All of the measures used in this analysis are retrospectively self-reported, which may introduce measurement error and bias. Sources of measurement error include the time interval and degree of detail remembered [63], and differential recall by adult social class [60,64], or misreporting due to poor mental, physical, or cognitive health at the time of data collection.

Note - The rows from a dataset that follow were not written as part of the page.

(** ** The dependency check *)

Lemma lookedUp_reportEvents (env : Env) (wid : nat) (names : list string) :
  lookedUp (concat (reportEvents env wid <$> names)) = names.
Proof. induction names as [|x names IH]; simpl; [done|]. by f_equal. Qed.

Lemma sortedNames_empty : sortedNames ∅ = [].
Proof. unfold sortedNames. by rewrite elements_empty. Qed.


(** C3.  The names that [checkCmdDeps] looks up are the members of the
    ancestor closure of the command, each once, in increasing order; those
    that [checkAllDeps] looks up are the members of the union over the
    whole registry, each once, in increasing order, in whatever order
    [range] visits the map.  Both lists are functions of the set alone, so
    neither the number of declarations of a name nor any order of
    declaration or iteration shows in them. *)
Theorem checked_names_are_deduplicated_union (env : Env)
    (externalDeps : gmap positive (list string)) (cmd : Command) (w : World) :
  RangeVisitsEachOnce env →
  (lookedUp (log (worldOf (checkCmdDeps env externalDeps cmd w)))
   = lookedUp (log w) ++ sortedNames (chainSet externalDeps cmd)
   ∧ NoDup (sortedNames (chainSet externalDeps cmd))
   ∧ ∀ x, x ∈ sortedNames (chainSet externalDeps cmd)
          ↔ ∃ c, c ∈ chain cmd ∧ x ∈ depsOf externalDeps c)
  ∧ (lookedUp (log (worldOf (checkAllDeps env externalDeps w)))
     = lookedUp (log w) ++ sortedNames (allSet externalDeps)
     ∧ NoDup (sortedNames (allSet externalDeps))
     ∧ ∀ x, x ∈ sortedNames (allSet externalDeps)
            ↔ ∃ p deps, externalDeps !! p = Some deps ∧ x ∈ deps).
Proof.
  intros Hrange. split; split.
  - rewrite checkCmdDeps_spec. simpl. by rewrite lookedUp_app, lookedUp_LookPath.
  - split; [apply sortedNames_NoDup|].
    intros x. by rewrite sortedNames_elem_of, elem_of_chainSet.
  - rewrite checkAllDeps_spec by done. simpl.
    by rewrite lookedUp_app; simpl; rewrite lookedUp_reportEvents.
  - split; [apply sortedNames_NoDup|].
    intros x. by rewrite sortedNames_elem_of, elem_of_allSet.
Qed.
(** * midilint: velocity normalisation, grid alignment and pitch correction

    A shallow embedding of [midilint.py].  Python integers are modelled as
    [Z]; a [mido.MidiFile] is a record holding [ticks_per_beat] and the list
    of tracks; a track is the list of its messages in order.  The functions
    of the module mutate the messages they are given and return the file
    they were called with: the embedding returns the file as it stands after
    the call.  A call that raises is modelled by [Raise], which also carries
    the file (or track) as it stands when the exception leaves the function,
    so that what was mutated before a failure can be stated.

    Messages are modelled as values: every message object is assumed to
    occur once in the file, as in the files [mido] parses.

    The quotient [(message.time + shift) / tick] of [align] is a float: it
    is modelled as the correctly rounded binary64 quotient of the two
    integers, with the [OverflowError] of a quotient too large for a
    float. *)

From Stdlib Require Import ZArith List Bool Lia String Ascii.
Import ListNotations.
Local Open Scope Z_scope.

(** ** Python primitives used by the module *)

Module Py.

(** The exceptions the module can raise.  [ValueError] is what [align]
    raises for a bad grid, and what [min] raises on an empty sequence;
    [OverflowError] is what [/] raises on two integers whose quotient is
    too large for a float. *)
Inductive exn : Type :=
| ValueError
| ZeroDivisionError
| OverflowError.

(** Binary digits of a positive number, most significant first. *)
Fixpoint bin_digits (p : positive) : string :=
  match p with
  | xH => "1"
  | xO q => bin_digits q ++ "0"
  | xI q => bin_digits q ++ "1"
  end.

(** [bin(n)]: the digits of the absolute value behind ["0b"], with a
    leading minus sign for a negative number. *)
Definition bin (n : Z) : string :=
  match n with
  | Z0 => "0b0"
  | Zpos p => "0b" ++ bin_digits p
  | Zneg p => "-0b" ++ bin_digits p
  end.

(** [s.count(c)] for a one-character pattern. *)
Fixpoint count (c : ascii) (s : string) : nat :=
  match s with
  | EmptyString => O
  | String a rest => ((if Ascii.eqb a c then 1 else 0) + count c rest)%nat
  end.

(** [a // b] and [a % b]: floor division and the remainder that has the
    sign of the divisor, as [Z.div] and [Z.modulo]; both raise
    [ZeroDivisionError] (here [None]) on a zero divisor. *)
Definition floordiv (a b : Z) : option Z :=
  if b =? 0 then None else Some (a / b).

Definition mod_ (a b : Z) : option Z :=
  if b =? 0 then None else Some (a mod b).

(** The exact quotient [x / t], [0 < t], rounded to the nearest integer,
    a tie going to the even neighbour. *)
Definition round_half_even (x t : Z) : Z :=
  let q := x / t in
  match 2 * (x mod t) ?= t with
  | Lt => q
  | Gt => q + 1
  | Eq => if Z.even q then q else q + 1
  end.

(** A finite float (IEEE binary64): [mantissa * 2 ^ exponent], with a
    mantissa of magnitude [2 ^ 53] at most and an exponent of -1074 at
    least. *)
Record float : Type := mkFloat {
  mantissa : Z;
  exponent : Z
}.

(** The fraction [(a / b) / 2 ^ e], numerator and denominator. *)
Definition scaled (a b e : Z) : Z * Z :=
  (a * 2 ^ Z.max 0 (- e), b * 2 ^ Z.max 0 e).

(** The integer part of the binary logarithm of [a / b], [0 < a] and
    [0 < b]: the difference of the logarithms, or one less. *)
Definition quotient_log2 (a b : Z) : Z :=
  let d := Z.log2 a - Z.log2 b in
  if fst (scaled a b d) <? snd (scaled a b d) then d - 1 else d.

(** [a / b] on two integers: the float nearest to the exact quotient, a
    tie going to the even mantissa.  The quotient is scaled to a mantissa
    of 53 bits (fewer below [2 ^ -1022], where floats are subnormal) and
    the mantissa rounded; a result of [2 ^ 1024] or more is an
    [OverflowError], a zero divisor a [ZeroDivisionError]. *)
Definition truediv (a b : Z) : exn + float :=
  if b =? 0 then inl ZeroDivisionError
  else if a =? 0 then inr (mkFloat 0 0)
  else
    let e := Z.max (quotient_log2 (Z.abs a) (Z.abs b) - 52) (-1074) in
    let m := round_half_even (fst (scaled (Z.abs a) (Z.abs b) e))
                             (snd (scaled (Z.abs a) (Z.abs b) e)) in
    if 2 ^ 1024 <=? m * 2 ^ Z.max 0 e then inl OverflowError
    else inr (mkFloat (Z.sgn a * Z.sgn b * m) e).

(** [round(f)] on a float: the nearest integer, a tie going to the even
    one. *)
Definition round (f : float) : Z :=
  round_half_even (mantissa f * 2 ^ Z.max 0 (exponent f))
                  (2 ^ Z.max 0 (- exponent f)).

(** [round(x / t)] on two integers. *)
Definition round_truediv (x t : Z) : exn + Z :=
  match truediv x t with
  | inl e => inl e
  | inr f => inr (round f)
  end.

(** An integer that a float holds exactly: below [2 ^ 1024], and of at
    most 53 bits or a multiple of the power of two that leaves 53 bits. *)
Definition float_integer (y : Z) : Prop :=
  Z.abs y < 2 ^ 1024 /\
  (Z.log2 (Z.abs y) <= 52 \/
   exists c, Z.abs y = c * 2 ^ (Z.log2 (Z.abs y) - 52)).

(** [x in l] for a list of integers. *)
Definition contains (x : Z) (l : list Z) : bool := existsb (Z.eqb x) l.

(** The scan of [min(l, key=k)] after its first element: a later element
    replaces the current one only when its key is strictly smaller. *)
Fixpoint min_scan (k : Z -> Z) (best : Z) (l : list Z) : Z :=
  match l with
  | [] => best
  | x :: rest => min_scan k (if k x <? k best then x else best) rest
  end.

(** [min(l, key=k)]; [None] is the [ValueError] of an empty sequence. *)
Definition min_by (k : Z -> Z) (l : list Z) : option Z :=
  match l with
  | [] => None
  | x :: rest => Some (min_scan k x rest)
  end.

End Py.

(** ** Event model *)

Inductive msg_type : Type :=
| note_on
| note_off
| other.

(** A message: its type, its delta-time [time], and the [note] and
    [velocity] attributes of a note message (carried along untouched on
    other messages). *)
Record Message : Type := mkMessage {
  type : msg_type;
  time : Z;
  note : Z;
  velocity : Z
}.

Definition MidiTrack : Type := list Message.

Record MidiFile : Type := mkMidiFile {
  ticks_per_beat : Z;
  tracks : list MidiTrack
}.

(** [message.type in ("note_on", "note_off")] *)
Definition is_note (m : Message) : bool :=
  match type m with
  | note_on | note_off => true
  | other => false
  end.

Definition set_time (m : Message) (t : Z) : Message :=
  mkMessage (type m) t (note m) (velocity m).

Definition set_note (m : Message) (n : Z) : Message :=
  mkMessage (type m) (time m) n (velocity m).

Definition set_velocity (m : Message) (v : Z) : Message :=
  mkMessage (type m) (time m) (note m) v.

Definition set_tracks (f : MidiFile) (trs : list MidiTrack) : MidiFile :=
  mkMidiFile (ticks_per_beat f) trs.

(** ** Outcomes of a call that mutates its argument *)

Inductive outcome (A : Type) : Type :=
| Return (a : A)
| Raise (e : Py.exn) (a : A).

Arguments Return {A} a.
Arguments Raise {A} e a.

(** The object as the call leaves it, whether it returned or raised. *)
Definition final {A : Type} (o : outcome A) : A :=
  match o with
  | Return a => a
  | Raise _ a => a
  end.

Definition omap {A B : Type} (f : A -> B) (o : outcome A) : outcome B :=
  match o with
  | Return a => Return (f a)
  | Raise e a => Raise e (f a)
  end.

Prior work has found acceptable concordance of retrospectively reported social class with maternity records and prior self-report [65], historical records [62], and birth and census records [66], though some researchers find adults retrospectively report more favorable cSES than was recorded during childhood [65]. Additionally, research on concordance of siblings’ self-report finds high concordance for the head of household’s occupation [67] and receipt of welfare benefits but concordance was lower when at least one sibling had a high school education or less [60]. We are not able to quantify the amount of measurement error or degree of resulting bias in these measures. While these sources of bias are a cause for concern, alternative approaches of collecting information on cSES among adults, such as obtaining these data from historical records [62], birth certificates, or census data [66], may be prohibitively time-consuming, expensive, may only cover a subset of the relevant content domains, and are relatively rare [7,8,68].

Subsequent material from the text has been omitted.